Thursday, July 14, 2011

On the subject of analysts....

Analysts.... Are they clever or something?

I admit it takes a lot of effort to find a junior that's about to go into production, do the math to figure out the value underlying the stock price, determine what's a good buy, what'll perform well. And probably takes talent too, or at least a bit of book-learning and math skills. But certainly effort.

And hey, it's almost magic the way other analysts manage to pick winning explorecos - they don't even have a deposit, they're just boring holes in rock to see what comes up. How do those analysts manage to pick the explorecos that pop on good results?

Wow. that analyst is real smrt. You want to buy him a t-shirt like this:

So... how did your analyst do last year?

Here's a chart. To crush his soul.

For all the difficulty in making a call like "I think this particular gold miner should go up by 30% this year because cash flow NAV ore value per ton yadda yadda", you have to admit it would have been easier to just say "I think gold's going up." No?

Well, if you'd simply bought GLD, last year, you'd have made 28%.

If you'd bought the mature gold miners, GDX, you'd have made 32%. A bit of leverage there, I guess.

Buying the Canadian 2x gold miners ETF, HGU, would have only made you 31%.. but it's a 2x long, so obviously you aren't supposed to buy and hold it. But if you did, you'd still have made 31%. Weeird.

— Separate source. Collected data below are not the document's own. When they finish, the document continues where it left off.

Lemma contacted_writable r n : writable (store n) → writable (store (contacted r n)).
Proof.
  intros Hw. unfold contacted. case_test; [done|].
  rewrite (state_change_store _ _ (on_leader_discovered_change _)).
  by apply update_term_writable.
Qed.

Lemma log_eq id s : log id s = logs_ s !! N.to_nat id.
Proof.
  unfold log, logs_size. case_test; [|done]. symmetry. apply lookup_ge_None. lia.
Qed.

Lemma on_append_entries_requested_eq r n :
  is_valid_node (ae_leader_id r) n = true →
  on_append_entries_requested r n =
    let n1 := contacted r n in
    let respond ok := mkAppendEntriesResponse (current_term (store n)) ok in
    if (length (ae_entries r) =? 0)%nat then (respond false, n1) else
    if ae_leader_commit r =? 0 then
      let '(ok, n') := request_local_commit r n1 in (respond ok, n')
    else
    match log (ae_prev_log_index r) (store n1) with
    | None => (respond false, n1)
    | Some p =>
        if negb (term_ p =? ae_prev_log_term r) then
          (respond false, request_local_rollback (id_ p) n1)
        else let '(ok, n') := request_local_commit r n1 in (respond ok, n')
    end.
Proof.
  intros Hv. unfold on_append_entries_requested. rewrite Hv. cbn [negb]. cbv zeta.
  assert ((if ae_term r <? current_term (store n) then n
    else let '(_, n1) := update_term (ae_term r) false n in
      on_leader_discovered (on_context (set_broadcast_received true) n1)) = contacted r n) as ->.
  { unfold contacted. case_test; [done|]. by destruct (update_term _ _ _). }
  done.
Qed.
Lemma new_ClusterNode_fits cluster_name id ids options open_db g : id < u32_size →
  fits (new_ClusterNode cluster_name id ids options open_db g).
Proof.
  intros Hid. apply raft_handle_fits.
  change (fits (constructed cluster_name id ids options open_db g)).
  destruct (constructed_context cluster_name id ids options open_db g) as [m E].
  split; unfold store; rewrite ?E; try done; try apply wrap32_lt.
  - apply new_ContextStore_fits.
  - rewrite <-E. intros j o Ho. rewrite constructed_peers in Ho. case_decide; [|done].
    injection Ho as <-. split; [|done]. simpl. unfold logs_size.
    destruct (open_db _) as [d|]; [|done]. unfold new_ContextStore.
    match goal with |- context [init_logs ?s] =>
      pose proof (load_logs_size_lt s); destruct (init_logs_logs_loaded s) as [_ [[? _]|[? _]]] end;
      lia.
Qed.

(** C26: integers stay in their types.  A node that starts on any database and runs
    any inputs whose fields have their ranges, with room in its log for a command
    when one is committed, keeps only 64-bit terms, positions and commit answers,
    32-bit node identifiers and counts of votes and nodes, and sends only
    requests and callbacks with such fields. *)
Theorem integers_fit cluster_name id ids options open_db g inputs :
  id < u32_size →
  inputs_fit inputs (new_ClusterNode cluster_name id ids options open_db g) →
  fits (run_inputs inputs (new_ClusterNode cluster_name id ids options open_db g)).
Proof. intros Hid Hi. by apply run_inputs_fits, new_ClusterNode_fits. Qed.

End machine.

(** ** Witness *)

(** A follower that takes an entry, is elected in the next term and commits. *)
Definition demo_inputs : list NodeInput :=
  [AppendEntries demo_request; ServiceDiscovery 2 true true; ElectionTimer; ElectionTimer;
   RequestVoteAnswer (mkRequestVoteResponse 2 true); CommitCommand (Some demo_command) true;
   BroadcastTimer; AppendEntriesAnswer 2 (mkAppendEntriesRequest 2 1 0 1 [x61] 1)
     (mkAppendEntriesResponse 2 true)].

Lemma integers_fit_witness : fits (run_inputs demo_inputs (demo_node [1; 2; 3] 1)).
Proof.
  apply (integers_fit "demo" 1 [1; 2; 3] demo_options (λ _, Some empty_db) 3 demo_inputs).
  - reflexivity.
  - vm_compute. repeat split.
Defined.
Lemma same_store_careful n n' : same_store n n' → careful n → careful n'.
Proof. unfold careful. by intros ->. Qed.

Lemma on_store_careful f n : (careful n → tracked s0 p (f (store n))) →
  careful n → careful (on_store f n).
Proof. intros Hf Hn. unfold careful. rewrite store_on_store. by apply Hf. Qed.

Lemma careful_term n : careful n → current_term_ s0 ≤ current_term_ (store n).
Proof. intros (d & Hd). apply (tracked_vote _ _ _ _ Hd). Qed.

(** *** Terms and votes *)

Lemma reset_vote_careful n : in_later_term n → careful n → careful (reset_vote n).
Proof.
  intros Ht Hn. unfold reset_vote.
  apply on_store_careful; [intros Hc; apply set_voted_tracked; [|exact Hc]|].
  - left. rewrite !store_on_store. simpl. by rewrite set_voted_for_frame.
  - apply on_store_careful; [by apply with_vote_received_tracked|].
    apply on_store_careful; [|done]. by apply set_voted_for_tracked; [|left].
Qed.

Lemma vote_for_me_careful n : node_id_ (context_ n) < u32_size → in_later_term n →
  careful n → careful (vote_for_me n).
Proof.
  intros Hid Ht Hn. unfold vote_for_me.
  apply on_store_careful; [by apply with_vote_received_tracked|].
  apply on_store_careful; [intros Hc; apply set_voted_tracked; [|exact Hc]|].
  - left. rewrite !store_on_store. by rewrite set_voted_for_frame.
  - apply on_store_careful; [|done]. by apply set_voted_for_tracked; [|left].
Qed.

Lemma vote_careful term id i t n : id < u32_size → careful n →
  careful (vote term id i t n).2.
Proof.
  intros Hid Hn. unfold vote. case_test; [|done].
  destruct (_ && _) eqn:Hb; [|done].
  apply andb_true_iff in Hb as [Hv%negb_true_iff _]. cbn [snd].
  apply on_store_careful; [intros Hc; apply set_voted_tracked; [|exact Hc]|].
  - right. rewrite !store_on_store. by rewrite set_voted_for_frame.
  - apply on_store_careful; [|done]. by apply set_voted_for_tracked; [|right].
Qed.

(** *** The log *)

Lemma push_log_careful e n : term_ e < u64_size → room n → uncommitted n → careful n →
  tracked s0 p (push_log (Some e) (store n)).2.
Proof. intros. by apply push_log_tracked. Qed.

Lemma complete_commit_careful q e result callback n : term_ e < u64_size → room n →
  uncommitted n → careful n → careful (complete_commit q e result callback n).
Proof.
  intros. unfold careful. rewrite complete_commit_store.
  destruct result; [by apply push_log_careful|done].
Qed.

Simply buying and holding GDXJ, the junior miners, would have made you 54%.

Now, maybe you don't hang around the reputable analysts... maybe instead you're part of the Cult of Sprott. Okay, fine. The silverbugs damn well insisted silver was going up, right? That was their main thesis, right?

So why should you have bought a silver miner? Any silver miner? If you had been so strongly convinced silver was going up from there, you could have just bought SLV and made 80% last year. How's your silver miners portfolio compare widdat, cheese?

Or if you were really really certain silver was going up, you could have bought the 2x Canadian ETF HZU, and despite the evils of leveraged ETFs you could still have made 174%.

Do you know any analyst that beat GDXJ? Any silverbug whose 2010 numbers were better than SLV? Hm? And this is the predictable shit. No Peru no Fukushima no South Africa bullshit. Simplified thesis. Minimal risk. Is gold going up, yes, then buy it.

And how about you? If you're one of the people I've been running into every single day on Stockhouse, you've probably been very vocal about your certainty that gold and silver are going up. Okay, but is that so? How was your performance in calendar 2010? Would you have done better simply by buying GDXJ and/or SLV?

Now, this post isn't me ranting at analysts, just in case you thought it was. I do, honestly, appreciate them. But it seems kinda strange that if you just take the general case of the analyst's thesis - "gold's going up", "junior gold miners are going up", or "silver is going up hooray for Sprott hooray for ZeroHedge buy more silver rounds on the internet at a 40% premium woot woot" - and buy an ETF based on that, you're likely to perform almost as well as if you bought that fellow's particular stock recommendations.


  1. holding only one investment, say GDXJ would make things so much easier, but would not allow all the mental games that preoccupy us so

  2. Very true.

    Of course that's not a good thing, but it is still true.